Yes, Instagram, Facebook, and WhatsApp are not the entire internet. They are just social media platforms. But, in the majority of developing African countries, a large population uses the Free Basics of Facebook. So, for these millions of people, the server down of Facebook could imply that the entire internet is down.

Furthermore, there are thousands of businesses today that run their massive section of the business via Facebook. Many people use Facebook IDs and passwords as login credentials to log into other services or applications. Therefore, the server down for 6 hours had some devastating consequences.

All this loss is a direct implication of the centralized structure of the entire internet, with only a few companies controlling the internet as a whole. But, during its inception, the sole purpose of the internet was decentralization, completely opposite of what it has become today.

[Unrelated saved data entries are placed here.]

(** * stravan-lyzer: the activity dashboard's data pipeline

    A shallow embedding of [dashboard.py]: the loader [load_data], the
    year and activity-type filter, the scalar summary, the monthly and
    cumulative series, the breakdown table and the recent-activity view.

    A data frame is kept the way the script handles it: an index of
    activity dates and a dictionary from column names to columns of cells.

    Numbers.  A float64 cell is an exact rational or one of the three
    special values NaN, +inf, -inf.  The special values follow IEEE 754;
    rounding error, overflow and the sign of zero are outside the model.
    An int64 column is a column of integral rationals.  The one place
    where rounding decides a statement, the comparison of [cumsum] with
    [sum], has both summations on binary64 numbers as well, in
    [Float64]. *)

From Stdlib Require Import QArith Qcanon Qround ZArith List Sorting.Permutation Sorting.Sorted.
From Stdlib Require Import Floats.SpecFloat.
From stdpp Require Import gmap strings list fin_maps pretty sorting.

Local Open Scope Z_scope.

(** ** Numbers *)

Module Number.

Inductive num : Type :=
  | NaN
  | PInf
  | NInf
  | Fin (q : Qc).

Definition zero : num := Fin 0%Qc.
Definition of_Z (z : Z) : num := Fin (Qc_of_Z z).
Definition of_Q (q : Q) : num := Fin (Q2Qc q).

Definition Qc_ltb (x y : Qc) : bool := bool_decide (x < y)%Qc.
Definition Qc_eqb (x y : Qc) : bool := bool_decide (x = y).

Definition is_nan (x : num) : bool :=
  match x with NaN => true | _ => false end.

Definition is_inf (x : num) : bool :=
  match x with PInf | NInf => true | _ => false end.

Definition is_finite (x : num) : bool :=
  match x with Fin _ => true | _ => false end.

(** [x == y] on floats: NaN equals nothing, itself included. *)
Definition eqb (x y : num) : bool :=
  match x, y with
  | Fin a, Fin b => Qc_eqb a b
  | PInf, PInf | NInf, NInf => true
  | _, _ => false
  end.

(** [x < y] on floats: false as soon as one side is NaN. *)
Definition ltb (x y : num) : bool :=
  match x, y with
  | NaN, _ | _, NaN => false
  | NInf, NInf => false
  | NInf, _ => true
  | _, NInf => false
  | PInf, _ => false
  | Fin _, PInf => true
  | Fin a, Fin b => Qc_ltb a b
  end.

Definition gtb (x y : num) : bool := ltb y x.
Definition leb (x y : num) : bool := ltb x y || eqb x y.

Definition opp (x : num) : num :=
  match x with
  | NaN => NaN
  | PInf => NInf
  | NInf => PInf
  | Fin a => Fin (- a)%Qc
  end.

Definition add (x y : num) : num :=
  match x, y with
  | NaN, _ | _, NaN => NaN
  | PInf, NInf | NInf, PInf => NaN
  | PInf, _ | _, PInf => PInf
  | NInf, _ | _, NInf => NInf
  | Fin a, Fin b => Fin (a + b)%Qc
  end.

(** The sign of a finite number, as a comparison with zero. *)
Definition sgn (a : Qc) : comparison := (a ?= 0)%Qc.

Definition inf_of (c : comparison) : num :=
  match c with Lt => NInf | Gt => PInf | Eq => NaN end.

Definition mul (x y : num) : num :=
  match x, y with
  | NaN, _ | _, NaN => NaN
  | Fin a, Fin b => Fin (a * b)%Qc
  | PInf, PInf | NInf, NInf => PInf
  | PInf, NInf | NInf, PInf => NInf
  | PInf, Fin a | Fin a, PInf => inf_of (sgn a)
  | NInf, Fin a | Fin a, NInf => inf_of (CompOpp (sgn a))
  end.

(** Float division: a finite quotient, an infinity for a non-zero number
    over zero, NaN for 0/0 and inf/inf. *)
Definition div (x y : num) : num :=
  match x, y with
  | NaN, _ | _, NaN => NaN
  | Fin a, Fin b =>
      if Qc_eqb b 0 then inf_of (sgn a) else Fin (a / b)%Qc
  | Fin _, (PInf | NInf) => zero
  | (PInf | NInf), (PInf | NInf) => NaN
  | PInf, Fin b => match sgn b with Lt => NInf | _ => PInf end
  | NInf, Fin b => match sgn b with Lt => PInf | _ => NInf end
  end.

Definition abs (x : num) : num :=
  match x with
  | NaN => NaN
  | PInf | NInf => PInf
  | Fin a => Fin (if Qc_ltb a 0 then - a else a)%Qc
  end.

(** Round half to even, the rule of [numpy.rint]. *)
Definition rint (a : Qc) : Z :=
  let f := Qfloor a in
  let r := (a - Qc_of_Z f)%Qc in
  let half := Q2Qc (1 # 2) in
  if Qc_ltb r half then f
  else if Qc_ltb half r then f + 1
  else if Z.even f then f else f + 1.

(** [numpy.round(x, 1)]: scale by ten, round to an integer, scale back. *)
Definition round1 (x : num) : num :=
  match x with
  | Fin a => Fin (Qc_of_Z (rint (a * Qc_of_Z 10)%Qc) / Qc_of_Z 10)%Qc
  | _ => x
  end.

End Number.

Export Number.

(** ** Activity dates

    [pd.to_datetime] turns the ['Activity Date'] column into timestamps
    and [set_index] makes them the index.  The model starts there: a date
    is its civil fields, and a file whose dates do not parse gives no
    frame at all. *)

Module Calendar.

Record datetime : Type := mkDate {
  dt_year : Z;
  dt_month : Z;
  dt_day : Z;
  dt_hour : Z;
  dt_minute : Z;
  dt_second : Z
}.

(** Months since year 0: the bucket [resample('M')] puts a date in. *)
Definition month_index (d : datetime) : Z :=
  dt_year d * 12 + (dt_month d - 1).

(** The sort key of a date: chronological order on valid dates. *)
Definition dt_key (d : datetime) : Z :=
  ((((month_index d * 31 + (dt_day d - 1)) * 24 + dt_hour d) * 60
    + dt_minute d) * 60) + dt_second d.

Definition month_names : list string :=
  ["January"; "February"; "March"; "April"; "May"; "June"; "July";
   "August"; "September"; "October"; "November"; "December"]%string.

Definition day_names : list string :=
  ["Monday"; "Tuesday"; "Wednesday"; "Thursday"; "Friday"; "Saturday";
   "Sunday"]%string.

Definition month_name (d : datetime) : string :=
  default ""%string (month_names !! Z.to_nat (dt_month d - 1)).

(** Days since 1970-01-01 in the proleptic Gregorian calendar. *)
Definition days_from_civil (y m d : Z) : Z :=
  let y' := if m <=? 2 then y - 1 else y in
  let era := y' / 400 in
  let yoe := y' - era * 400 in
  let mp := if 2 <? m then m - 3 else m + 9 in
  let doy := (153 * mp + 2) / 5 + d - 1 in
  let doe := yoe * 365 + yoe / 4 - yoe / 100 + doy in
  era * 146097 + doe - 719468.

(** Monday is 0, as in [DatetimeIndex.dayofweek]. *)
Definition weekday (d : datetime) : Z :=
  (days_from_civil (dt_year d) (dt_month d) (dt_day d) + 3) mod 7.

Definition day_name (d : datetime) : string :=
  default ""%string (day_names !! Z.to_nat (weekday d)).

Definition pad2 (z : Z) : string :=
  if z <? 10 then ("0" +:+ pretty z)%string else pretty z.

(** [strftime('%Y-%m')] of the month bucket [m]. *)
Definition strftime_Ym (m : Z) : string :=
  (pretty (m / 12) +:+ "-" +:+ pad2 (m mod 12 + 1))%string.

The Inception of Internter: Decentralization

During World War II, the US invented the internet to get an edge by decentralizing the communication system. JCR Licklider, 1962 of Advanced Research Projects Agency (ARPA), proposed the concept of a galactic network between all the computers. Based on this innovative idea, ARPA Net that would later grow to become the mighty internet was invented in 1969 that connected the existing computers of that time.

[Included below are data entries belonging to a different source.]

(** A successful parse of a non-empty string is a formula sentence, with no
    density and no name. *)
Lemma parse_ok_inv s A :
  parse s = Ok A -> s <> ""%string ->
  A = MkFormula (structure A) None None /\ formula_g (list_ascii_of_string s) (structure A).
Proof.
  intros H Hne. unfold parse in H.
  destruct (parse_chars (list_ascii_of_string s)) as [fs|e] eqn:E; [|discriminate].
  injection H as <-. split; [reflexivity|]. simpl.
  apply parse_chars_ok in E. inversion E as [Hl|s' fs' Hf]; [|exact Hf].
  symmetry in Hl. apply list_ascii_of_string_nil in Hl. congruence.
Qed.

Lemma parse_of_formula_g s fs :
  formula_g (list_ascii_of_string s) fs -> parse s = Ok (MkFormula fs None None).
Proof. intros H. apply parse_input. constructor. exact H. Qed.

Lemma more_g_app a b xs ys : more_g a xs -> more_g b ys -> more_g (a ++ b) (xs ++ ys).
Proof.
  intros Ha Hb. induction Ha as [|p s s' fs gs Hp Hps Hs Hm IH]; [exact Hb|].
  rewrite <- !app_assoc. constructor; assumption.
Qed.

Lemma formula_g_concat s t p fs gs :
  formula_g s fs -> formula_g t gs -> p <> [] -> Forall (fun c => is_sep c = true) p ->
  formula_g (s ++ p ++ t) (fs ++ gs).
Proof.
  intros [s1 m1 fs1 gs1 Hr1 Hm1] [s2 m2 fs2 gs2 Hr2 Hm2] Hp Hps.
  rewrite <- !app_assoc. constructor; [exact Hr1|].
  apply more_g_app; [exact Hm1|]. constructor; assumption.
Qed.

Lemma parse_concat_ok (s t p : string) (A B : Formula) :
  parse s = Ok A -> parse t = Ok B -> s <> ""%string -> t <> ""%string -> p <> ""%string ->
  Forall (fun c => is_sep c = true) (list_ascii_of_string p) ->
  parse (s ++ p ++ t) = Ok (add A B).
Proof.
  intros HA HB Hs Ht Hp Hps.
  destruct (parse_ok_inv _ _ HA Hs) as [EA FA].
  destruct (parse_ok_inv _ _ HB Ht) as [EB FB].
  rewrite EA, EB. unfold add; simpl. apply parse_of_formula_g.
  rewrite !list_ascii_of_string_append. apply formula_g_concat; [exact FA|exact FB| |exact Hps].
  destruct p; [congruence|discriminate].
Qed.

Lemma formula_g_single_run s fs : run_g s fs -> formula_g s fs.
Proof.
  intros Hr. pose proof (FormulaRuns _ _ _ _ Hr MoreNil) as Hf. rewrite !app_nil_r in Hf. exact Hf.
Qed.

Lemma more_g_no_sep s gs :
  more_g s gs -> Forall (fun ch => is_sep ch = false) s -> s = [] /\ gs = [].
Proof.
  intros Hm Hs. inversion Hm as [|p s1 s2 fs1 gs1 Hp Hps _ _ Es Eg]; [auto|].
  exfalso. subst s. destruct p as [|x p']; [congruence|].
  apply Forall_inv in Hps. simpl in Hs. apply Forall_inv in Hs. congruence.
Qed.

(* ------------------------------------------------------------------ *)
(** ** Weighted sums over compositions *)

Section Weighted.
Local Open Scope Q_scope.
Variable w : atom -> Q.

Lemma weighted_perm (l l' : list (atom * Qc)) :
  l ≡ₚ l' ->
  fold_right Qplus 0 (map (fun '(x, c) => this c * w x) l) ==
  fold_right Qplus 0 (map (fun '(x, c) => this c * w x) l').
Proof.
  induction 1 as [|[x c] l l' _ IH|[x c] [y d] l|l l' l'' _ IH1 _ IH2]; simpl.
  - reflexivity.
  - rewrite IH. reflexivity.
  - ring.
  - rewrite IH1. exact IH2.
Qed.

Lemma weighted_empty : weighted w ∅ == 0.
Proof. unfold weighted. rewrite map_to_list_empty. reflexivity. Qed.

Lemma weighted_insert (m : composition) i c :
  m !! i = None -> weighted w (<[i:=c]> m) == this c * w i + weighted w m.
Proof.
  intros Hi. unfold weighted. rewrite (weighted_perm _ _ (map_to_list_insert m i c Hi)).
  reflexivity.
Qed.

Lemma this_Qcplus (x y : Qc) : this (x + y)%Qc == this x + this y.
Proof. unfold Qcplus. simpl. apply Qred_correct. Qed.

Lemma weighted_merge (m1 m2 : composition) :
  weighted w (merge m1 m2) == weighted w m1 + weighted w m2.
Proof.
  revert m2. induction m1 as [|i x m Hi IH] using map_ind; intros m2.
  - rewrite merge_empty_l, weighted_empty. ring.
  - unfold merge. destruct (m2 !! i) as [y|] eqn:Hy.
    + rewrite <- (insert_delete_id m2 i y Hy).
      rewrite <- (insert_union_with _ _ _ _ x y (x + y)%Qc) by reflexivity.
      rewrite weighted_insert.
      * rewrite !weighted_insert by (done || apply lookup_delete_eq).
        fold (merge m (delete i m2)). rewrite IH, this_Qcplus. ring.
      * rewrite lookup_union_with, Hi, lookup_delete_eq. reflexivity.
    + rewrite <- insert_union_with_l by exact Hy.
      rewrite weighted_insert.
      * rewrite weighted_insert by exact Hi. fold (merge m m2). rewrite IH. ring.
      * rewrite lookup_union_with, Hi, Hy. reflexivity.
Qed.

Lemma weighted_scale (k : Qc) (m : composition) :
  weighted w (scale_comp k m) == this k * weighted w m.
Proof.
  unfold weighted, scale_comp. rewrite map_to_list_fmap.
  induction (map_to_list m) as [|[x c] l IH]; simpl; [ring|].
  rewrite IH. unfold Qcmult; simpl. rewrite Qred_correct. ring.
Qed.
End Weighted.

Section TotalMass.
Local Open Scope Q_scope.
Variable mass_of : atom -> option Q.

Lemma total_mass_None_iff (F : Formula) :
  total_mass mass_of F = None <-> exists x c, flatten F !! x = Some c /\ mass_of x = None.
Proof.
  unfold total_mass. rewrite mass_sum_None.
  split; intros (x & c & Hin & Hm); exists x, c; (split; [|done]); by apply elem_of_map_to_list.
Qed.

Lemma total_mass_Some_eq (F : Formula) s :
  total_mass mass_of F = Some s -> s == weighted (fun x => default 0 (mass_of x)) (flatten F).
Proof. intros H. unfold total_mass in H. rewrite (mass_sum_Some _ _ _ _ H). unfold weighted. ring. Qed.
End TotalMass.

(** Settles a decidable equation by evaluating both sides. *)
Ltac by_computation :=
  match goal with |- ?P => apply (bool_decide_eq_true_1 P); vm_compute; reflexivity end.

(* ================================================================== *)
(** * Claims *)

(** C1: flattening is a homomorphism from the Formula arithmetic to
    compositions: the flattening of [A + B] is the key-wise sum of the
    flattenings, the flattening of [k * A] is the flattening of [A] with every
    count multiplied by [k] (for both forms of scalar multiplication the spec
    allows), and [flatten(parse("3H2O"))] is [{H: 6, O: 3}]. *)
Theorem flatten_homomorphism :
  (forall A B : Formula, flatten (add A B) = merge (flatten A) (flatten B)) /\
  (forall (k : decimal) (A : Formula),
      flatten (scale k A) = scale_comp (dec_Qc k) (flatten A) /\
      flatten (scale_top k A) = scale_comp (dec_Qc k) (flatten A)) /\
  parse_flatten "3H2O" = Some {[Elem 1 := Q2Qc 6; Elem 8 := Q2Qc 3]}.
Proof.
  split; [|split].
  - intros A B. unfold flatten, add; simpl. apply flatten_frags_app.
  - intros k A. split.
    + unfold flatten, scale; simpl.
      rewrite flatten_frags_cons, flatten_frags_nil, merge_empty_r. reflexivity.
    + unfold flatten, scale_top; simpl. apply flatten_frags_scale_top.
  - by_computation.
Qed.

(** C2 (counterexample): right after the import, before any attribute has
    been read, the [mass] and [density] groups are already installed, so not
    every listed group is added only on first access. *)
Lemma lazy_groups_counterexample :
  ~ (forall g, g ∈ all_groups -> g ∉ Registry.installed Registry.import_periodictable).
Proof.
  intros H. apply (H "mass"); [set_solver|]. vm_compute. set_solver.
Qed.

(** C2 (amended): [mass] and [density] are initialised eagerly at import; the
    groups [neutron], [xray], [K_alpha], [K_beta1], [covalent_radius] and
    [crystal_structure] are absent after the import and present after their
    first access; every group is available whenever it is read, after any
    sequence of earlier reads; and along any sequence of reads no
    initialisation call is ever run twice. *)
Theorem lazy_groups_once :
  "mass" ∈ Registry.installed Registry.import_periodictable /\
  "density" ∈ Registry.installed Registry.import_periodictable /\
  Registry.log Registry.import_periodictable = [Registry.LMass; Registry.LDensity] /\
  (forall g, g ∈ lazy_groups -> g ∉ Registry.installed Registry.import_periodictable) /\
  (forall (attrs : list string) (g : string), g ∈ all_groups ->
      snd (Registry.access g (Registry.run_accesses attrs Registry.import_periodictable)) = true /\
      g ∈ Registry.installed
            (fst (Registry.access g (Registry.run_accesses attrs Registry.import_periodictable)))) /\
  (forall attrs : list string,
      NoDup (Registry.log (Registry.run_accesses attrs Registry.import_periodictable))).
Proof.
  split; [vm_compute; set_solver|].
  split; [vm_compute; set_solver|].
  split; [reflexivity|].
  split.
  - intros g Hg. vm_compute. unfold lazy_groups in Hg.
    apply list_elem_of_In in Hg. simpl in Hg.
    repeat destruct Hg as [Hg|Hg]; try contradiction; subst g; set_solver.
  - split.
    + intros attrs g Hg. by apply run_accesses_access.
    + apply run_accesses_once.
Qed.

Lemma lazy_groups_once_witness :
  snd (Registry.access "K_alpha" (Registry.run_accesses ["neutron"] Registry.import_periodictable)) = true.
Proof.
  apply (proj1 (proj1 (proj2 (proj2 (proj2 (proj2 lazy_groups_once)))) ["neutron"] "K_alpha" ltac:(vm_compute; set_solver))).
Defined.

(** C3 (counterexample): [2 * Formula()], a Formula whose single fragment
    is an empty nested formula, renders as [()2]; the grammar has no empty
    group, so the rendering does not parse and the round trip has no
    composition to compare with [flatten(F)] (the empty composition).  The
    neutron, the catalog atom [n], renders as [n], which the grammar does not
    read either (a symbol starts with an upper-case letter). *)
Lemma render_round_trip_counterexample :
  render (scale (Dec 2 0) empty_formula) = "()2"%string /\
  parse (render (scale (Dec 2 0) empty_formula)) = Fail (Trailing [")"%char; "2"%char]) /\
  flatten (scale (Dec 2 0) empty_formula) = ∅ /\
  is_Some (find_number 0) /\
  render (MkFormula [(dec_one, TAtom (Elem 0))] None None) = "n"%string /\
  parse (render (MkFormula [(dec_one, TAtom (Elem 0))] None None)) = Fail (Trailing ["n"%char]) /\
  ~ (forall F : Formula, parse_flatten (render F) = Some (flatten F)).
Proof.
  split; [reflexivity|]. split; [reflexivity|]. split; [by_computation|].
  split; [eexists; reflexivity|]. split; [reflexivity|]. split; [reflexivity|].
  intros H. specialize (H (scale (Dec 2 0) empty_formula)). discriminate H.
Qed.

(** C3 (amended): for every Formula whose atoms are catalog entries with a
    symbol the grammar reads (an upper-case letter followed by lower-case
    letters: every element but the neutron [n]) and whose nested
    sub-formulas are not empty, parsing the canonical rendering gives back
    the same fragment tree (with no density and no name), hence a Formula
    with the same flattened composition. *)
Theorem render_round_trip (F : Formula) (Hwf : wf_formula F = true) :
  parse (render F) = Ok (MkFormula (structure F) None None) /\
  parse_flatten (render F) = Some (flatten F).
Proof.
  assert (Hp : parse (render F) = Ok (MkFormula (structure F) None None)).
  { apply parse_input. unfold render. rewrite list_ascii_of_string_of_list_ascii.
    apply render_input, Hwf. }
  split; [exact Hp|]. unfold parse_flatten. rewrite Hp. reflexivity.
Qed.

Lemma render_round_trip_witness :
  wf_formula (MkFormula [(Dec 5 1, TAtom (Elem 1));
                         (Dec 123 4, TSub [(Dec 2 0, TAtom (Iso 8 18)); (dec_one, TAtom (Elem 20))]);
                         (Dec 120 1, TAtom (Elem 7))] (Some 1%Q) (Some "mix")) = true /\
  parse_flatten (render (MkFormula [(Dec 5 1, TAtom (Elem 1));
                         (Dec 123 4, TSub [(Dec 2 0, TAtom (Iso 8 18)); (dec_one, TAtom (Elem 20))]);
                         (Dec 120 1, TAtom (Elem 7))] (Some 1%Q) (Some "mix"))) =
  Some (flatten (MkFormula [(Dec 5 1, TAtom (Elem 1));
                         (Dec 123 4, TSub [(Dec 2 0, TAtom (Iso 8 18)); (dec_one, TAtom (Elem 20))]);
                         (Dec 120 1, TAtom (Elem 7))] (Some 1%Q) (Some "mix"))).
Proof.
  split; [vm_compute; reflexivity|].
  apply (proj2 (render_round_trip (MkFormula [(Dec 5 1, TAtom (Elem 1));
                         (Dec 123 4, TSub [(Dec 2 0, TAtom (Iso 8 18)); (dec_one, TAtom (Elem 20))]);
                         (Dec 120 1, TAtom (Elem 7))] (Some 1%Q) (Some "mix")) ltac:(vm_compute; reflexivity))).
Defined.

Despite the interconnection of the computers, the different programming languages of each system made the interaction between the computers incompatible. Vinton Cerf and Robert Kahn put forth the Transmission Control Protocol (TCP), an inter-networking solution, which resolved the language barrier. ARPA Net adopted the TCP/IP protocol in 1983.

Internet: The Failed Purpose

Another milestone of the internet for the general population was the invention of the World Wide Web by Tim Berners-Lee in 1990. By openly publishing this software for the world, enabling people to follow threads of knowledge easily. This selfless act provided us with the mighty internet.

But, today, Tim Berners-Lee’s efforts to decentralize the internet are going down the barrel. He says, “we demonstrated the web had failed instead of humanity, as it was supposed to have done and failed in many places.” The free access to the web by everyone is fading as a few select companies have established a monopoly over the entire internet, resulting in the robust centralization of this miraculous technology.

Web 3.0: The Future of Internet

To counter the monopoly of large internet giants like Facebook and Google, many experts, including Tim, look up at Web 3.0, The Future of the Internet. Web 3.0 aims to decentralize the internet, an internet that is not controlled, monitored and relies on a single company.

Many new innovative proposals have been put forth by numerous initiators. For example, Mastodon, a decentralized version of Twitter, was developed by a German coder. Furthermore, technologies like Blockchain also focus on the decentralization in the global financial system.

Even Tim Bernie-Lee himself is working on his own decentralized platform named Solid. It is a platform that provides authority to individuals to control their data instead of handing over their data to giant companies. In a nutshell, Soldi is an initiative that teaches the user to keep their data on the internet without relying on other companies.

Any social application or website build upon Solid will save the user data on a user’s pod rather than transferring and keeping all the data in these social applications’ servers.

Web 3.0: The Transforming Future

The upcoming innovative technologies are trying to build the internet and web in a decentralized structure, pushing the monopoly of dominating companies down the drain. This is Web 3.0, where the world will once again witness the rise of decentralized applications and decentralized web.

Peter Diamandis, a Greek-American physician, engineer, and entrepreneur, says, “the world around us is about to light up with layer upon layer of rich, fun, meaningful, engaging, and dynamic data. Data you can see and interact with. This magical future ahead is called the Spatial Web and will transform every aspect of our lives, from retail and advertising, to work and education, to entertainment and social interaction.”